- _Supplied material_
══════════

(** Two paths that the urls of the table prefix alike select the same item. *)
Lemma findSelectedNavItem_ext cp1 cp2 :
  (∀ item, item ∈ NavBar.navItems →
     NavBar.startsWith cp1 (NavBar.url item) = NavBar.startsWith cp2 (NavBar.url item)) →
  match List.find (NavBar.matches cp1) NavBar.navItems with
  | Some found => NavBar.name found
  | None => [0x4EEA; 0x8868; 0x76D8]%N
  end =
  match List.find (NavBar.matches cp2) NavBar.navItems with
  | Some found => NavBar.name found
  | None => [0x4EEA; 0x8868; 0x76D8]%N
  end.
Proof.
  intros Hsame.
  destruct (findSelectedNavItem_cases cp2) as [Hd|(item & Hin & Hne & Hn)];
    cbv zeta in *.
  - rewrite Hd. apply findSelectedNavItem_dashboard. intros item Hin Hne.
    rewrite Hsame by done. by apply (findSelectedNavItem_dashboard cp2).
  - rewrite Hn. apply findSelectedNavItem_item; [done..|].
    rewrite Hsame by done. by apply (findSelectedNavItem_item cp2).
Qed.

Lemma currentPath_snoc_slash (path : jsstring) :
  NavBar.currentPath (path ++ [47%N]) = path.
Proof.
  unfold NavBar.currentPath, NavBar.endsWith, NavBar.slice_0_minus1.
  rewrite rev_app_distr. change (rev (str "/")) with [47%N]. simpl.
  replace (NavBar.startsWith (rev path) []) with true by (by destruct (rev path)).
  rewrite length_app. simpl. replace (length path + 1 - 1) with (length path) by lia.
  by rewrite take_app_length.
Qed.

Lemma currentPath_cases (path : jsstring) :
  NavBar.currentPath path = path ∨
  ∃ q, path = q ++ [47%N] ∧ NavBar.currentPath path = q.
Proof.
  destruct (NavBar.endsWith path (str "/")) eqn:He.
  - right. unfold NavBar.endsWith in He. change (rev (str "/")) with [47%N] in He.
    destruct (rev path) as [|c r] eqn:Hr; [done|]. cbn [NavBar.startsWith] in He.
    apply andb_true_iff in He as [Hc _]. apply N.eqb_eq in Hc. subst c.
    exists (rev r). assert (path = rev r ++ [47%N]) as Hp.
    { rewrite <- (rev_involutive path), Hr. done. }
    split; [done|]. rewrite Hp at 1. apply currentPath_snoc_slash.
  - left. unfold NavBar.currentPath. by rewrite He.
Qed.

(** X1: the item [findSelectedNavItem] picks is decided by prefixes alone.
    For an item other than the dashboard, the result is its name exactly when
    its url is a prefix of the path with one trailing slash dropped; the
    result is the dashboard's name exactly when no such item has its url as a
    prefix. *)
Theorem findSelectedNavItem_by_prefix (path : jsstring) :
  (∀ item, item ∈ NavBar.navItems → NavBar.url item ≠ str "/dashboard" →
     NavBar.findSelectedNavItem path = NavBar.name item ↔
     NavBar.startsWith (NavBar.currentPath path) (NavBar.url item) = true) ∧
  (NavBar.findSelectedNavItem path = [0x4EEA; 0x8868; 0x76D8]%N ↔
   ∀ item, item ∈ NavBar.navItems → NavBar.url item ≠ str "/dashboard" →
     NavBar.startsWith (NavBar.currentPath path) (NavBar.url item) = false).
Proof.
  split.
  - intros item Hin Hne. by apply findSelectedNavItem_item.
  - apply findSelectedNavItem_dashboard.
Qed.

(** X2: a slash appended to the path never changes the selected item. *)
Theorem findSelectedNavItem_trailing_slash (path : jsstring) :
  NavBar.findSelectedNavItem (path ++ str "/") = NavBar.findSelectedNavItem path.
Proof.
  change (str "/") with [47%N]. unfold NavBar.findSelectedNavItem. cbv zeta.
  rewrite currentPath_snoc_slash. apply findSelectedNavItem_ext. intros item Hin.
  destruct (currentPath_cases path) as [->|(q & -> & ->)]; [done|].
  apply startsWith_snoc_slash. nav_cases Hin; vm_compute; discriminate.
Qed.

(** X3: clicking a navigation item selects its name and navigates to its
    url, and the effect that then recomputes the selection from the new
    location picks the same name. *)
Theorem handleClick_agrees_with_location (item : NavBar.NavItem) (s : NavBar.state) :
  item ∈ NavBar.navItems →
  let clicked := store_after (NavBar.handleClick (NavBar.name item) (NavBar.url item)) s in
  NavBar.selected clicked = NavBar.name item ∧
  NavBar.pathname clicked = NavBar.url item ∧
  NavBar.selected (store_after (NavBar.location_effect clicked) clicked) = NavBar.name item ∧
  NavBar.findSelectedNavItem (NavBar.url item) = NavBar.name item.
Proof.
  intros Hin clicked.
  assert (NavBar.findSelectedNavItem (NavBar.url item) = NavBar.name item) as Hf
    by (nav_cases Hin; vm_compute; reflexivity).
  repeat split; done.
Qed.

(** X4: every navigation item except the last leads to a page of the route
    table, and never to the login page; the url of the last one, ["/server"],
    matches no route. *)
Theorem navItems_and_routes (item : NavBar.NavItem) :
  item ∈ NavBar.navItems →
  (NavBar.url item ≠ str "/server" →
   ∃ target params, App.navigate (NavBar.url item) = Some (target, params) ∧
                    target ≠ App.Login) ∧
  (NavBar.url item = str "/server" → App.navigate (NavBar.url item) = None).
Proof.
  intros Hin. nav_cases Hin; (split; [intros Hne|intros Heq]);
    try (by destruct Hne); try (vm_compute in Heq; discriminate);
    try (vm_compute; reflexivity);
    eexists _, _; (split; [vm_compute; reflexivity|discriminate]).
Qed.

══════════

- _Task description_
The full listing above should be transcribed exactly.

- _Solution_
(** Two paths that the urls of the table prefix alike select the same item. *)
Lemma findSelectedNavItem_ext cp1 cp2 :
  (∀ item, item ∈ NavBar.navItems →
     NavBar.startsWith cp1 (NavBar.url item) = NavBar.startsWith cp2 (NavBar.url item)) →
  match List.find (NavBar.matches cp1) NavBar.navItems with
  | Some found => NavBar.name found
  | None => [0x4EEA; 0x8868; 0x76D8]%N
  end =
  match List.find (NavBar.matches cp2) NavBar.navItems with
  | Some found => NavBar.name found
  | None => [0x4EEA; 0x8868; 0x76D8]%N
  end.
Proof.
  intros Hsame.
  destruct (findSelectedNavItem_cases cp2) as [Hd|(item & Hin & Hne & Hn)];
    cbv zeta in *.
  - rewrite Hd. apply findSelectedNavItem_dashboard. intros item Hin Hne.
    rewrite Hsame by done. by apply (findSelectedNavItem_dashboard cp2).
  - rewrite Hn. apply findSelectedNavItem_item; [done..|].
    rewrite Hsame by done. by apply (findSelectedNavItem_item cp2).
Qed.

Lemma currentPath_snoc_slash (path : jsstring) :
  NavBar.currentPath (path ++ [47%N]) = path.
Proof.
  unfold NavBar.currentPath, NavBar.endsWith, NavBar.slice_0_minus1.
  rewrite rev_app_distr. change (rev (str "/")) with [47%N]. simpl.
  replace (NavBar.startsWith (rev path) []) with true by (by destruct (rev path)).
  rewrite length_app. simpl. replace (length path + 1 - 1) with (length path) by lia.
  by rewrite take_app_length.
Qed.

Lemma currentPath_cases (path : jsstring) :
  NavBar.currentPath path = path ∨
  ∃ q, path = q ++ [47%N] ∧ NavBar.currentPath path = q.
Proof.
  destruct (NavBar.endsWith path (str "/")) eqn:He.
  - right. unfold NavBar.endsWith in He. change (rev (str "/")) with [47%N] in He.
    destruct (rev path) as [|c r] eqn:Hr; [done|]. cbn [NavBar.startsWith] in He.
    apply andb_true_iff in He as [Hc _]. apply N.eqb_eq in Hc. subst c.
    exists (rev r). assert (path = rev r ++ [47%N]) as Hp.
    { rewrite <- (rev_involutive path), Hr. done. }
    split; [done|]. rewrite Hp at 1. apply currentPath_snoc_slash.
  - left. unfold NavBar.currentPath. by rewrite He.
Qed.

(** X1: the item [findSelectedNavItem] picks is decided by prefixes alone.
    For an item other than the dashboard, the result is its name exactly when
    its url is a prefix of the path with one trailing slash dropped; the
    result is the dashboard's name exactly when no such item has its url as a
    prefix. *)
Theorem findSelectedNavItem_by_prefix (path : jsstring) :
  (∀ item, item ∈ NavBar.navItems → NavBar.url item ≠ str "/dashboard" →
     NavBar.findSelectedNavItem path = NavBar.name item ↔
     NavBar.startsWith (NavBar.currentPath path) (NavBar.url item) = true) ∧
  (NavBar.findSelectedNavItem path = [0x4EEA; 0x8868; 0x76D8]%N ↔
   ∀ item, item ∈ NavBar.navItems → NavBar.url item ≠ str "/dashboard" →
     NavBar.startsWith (NavBar.currentPath path) (NavBar.url item) = false).
Proof.
  split.
  - intros item Hin Hne. by apply findSelectedNavItem_item.
  - apply findSelectedNavItem_dashboard.
Qed.

(** X2: a slash appended to the path never changes the selected item. *)
Theorem findSelectedNavItem_trailing_slash (path : jsstring) :
  NavBar.findSelectedNavItem (path ++ str "/") = NavBar.findSelectedNavItem path.
Proof.
  change (str "/") with [47%N]. unfold NavBar.findSelectedNavItem. cbv zeta.
  rewrite currentPath_snoc_slash. apply findSelectedNavItem_ext. intros item Hin.
  destruct (currentPath_cases path) as [->|(q & -> & ->)]; [done|].
  apply startsWith_snoc_slash. nav_cases Hin; vm_compute; discriminate.
Qed.

(** X3: clicking a navigation item selects its name and navigates to its
    url, and the effect that then recomputes the selection from the new
    location picks the same name. *)
Theorem handleClick_agrees_with_location (item : NavBar.NavItem) (s : NavBar.state) :
  item ∈ NavBar.navItems →
  let clicked := store_after (NavBar.handleClick (NavBar.name item) (NavBar.url item)) s in
  NavBar.selected clicked = NavBar.name item ∧
  NavBar.pathname clicked = NavBar.url item ∧
  NavBar.selected (store_after (NavBar.location_effect clicked) clicked) = NavBar.name item ∧
  NavBar.findSelectedNavItem (NavBar.url item) = NavBar.name item.
Proof.
  intros Hin clicked.
  assert (NavBar.findSelectedNavItem (NavBar.url item) = NavBar.name item) as Hf
    by (nav_cases Hin; vm_compute; reflexivity).
  repeat split; done.
Qed.

(** X4: every navigation item except the last leads to a page of the route
    table, and never to the login page; the url of the last one, ["/server"],
    matches no route. *)
Theorem navItems_and_routes (item : NavBar.NavItem) :
  item ∈ NavBar.navItems →
  (NavBar.url item ≠ str "/server" →
   ∃ target params, App.navigate (NavBar.url item) = Some (target, params) ∧
                    target ≠ App.Login) ∧
  (NavBar.url item = str "/server" → App.navigate (NavBar.url item) = None).
Proof.
  intros Hin. nav_cases Hin; (split; [intros Hne|intros Heq]);
    try (by destruct Hne); try (vm_compute in Heq; discriminate);
    try (vm_compute; reflexivity);
    eexists _, _; (split; [vm_compute; reflexivity|discriminate]).
Qed.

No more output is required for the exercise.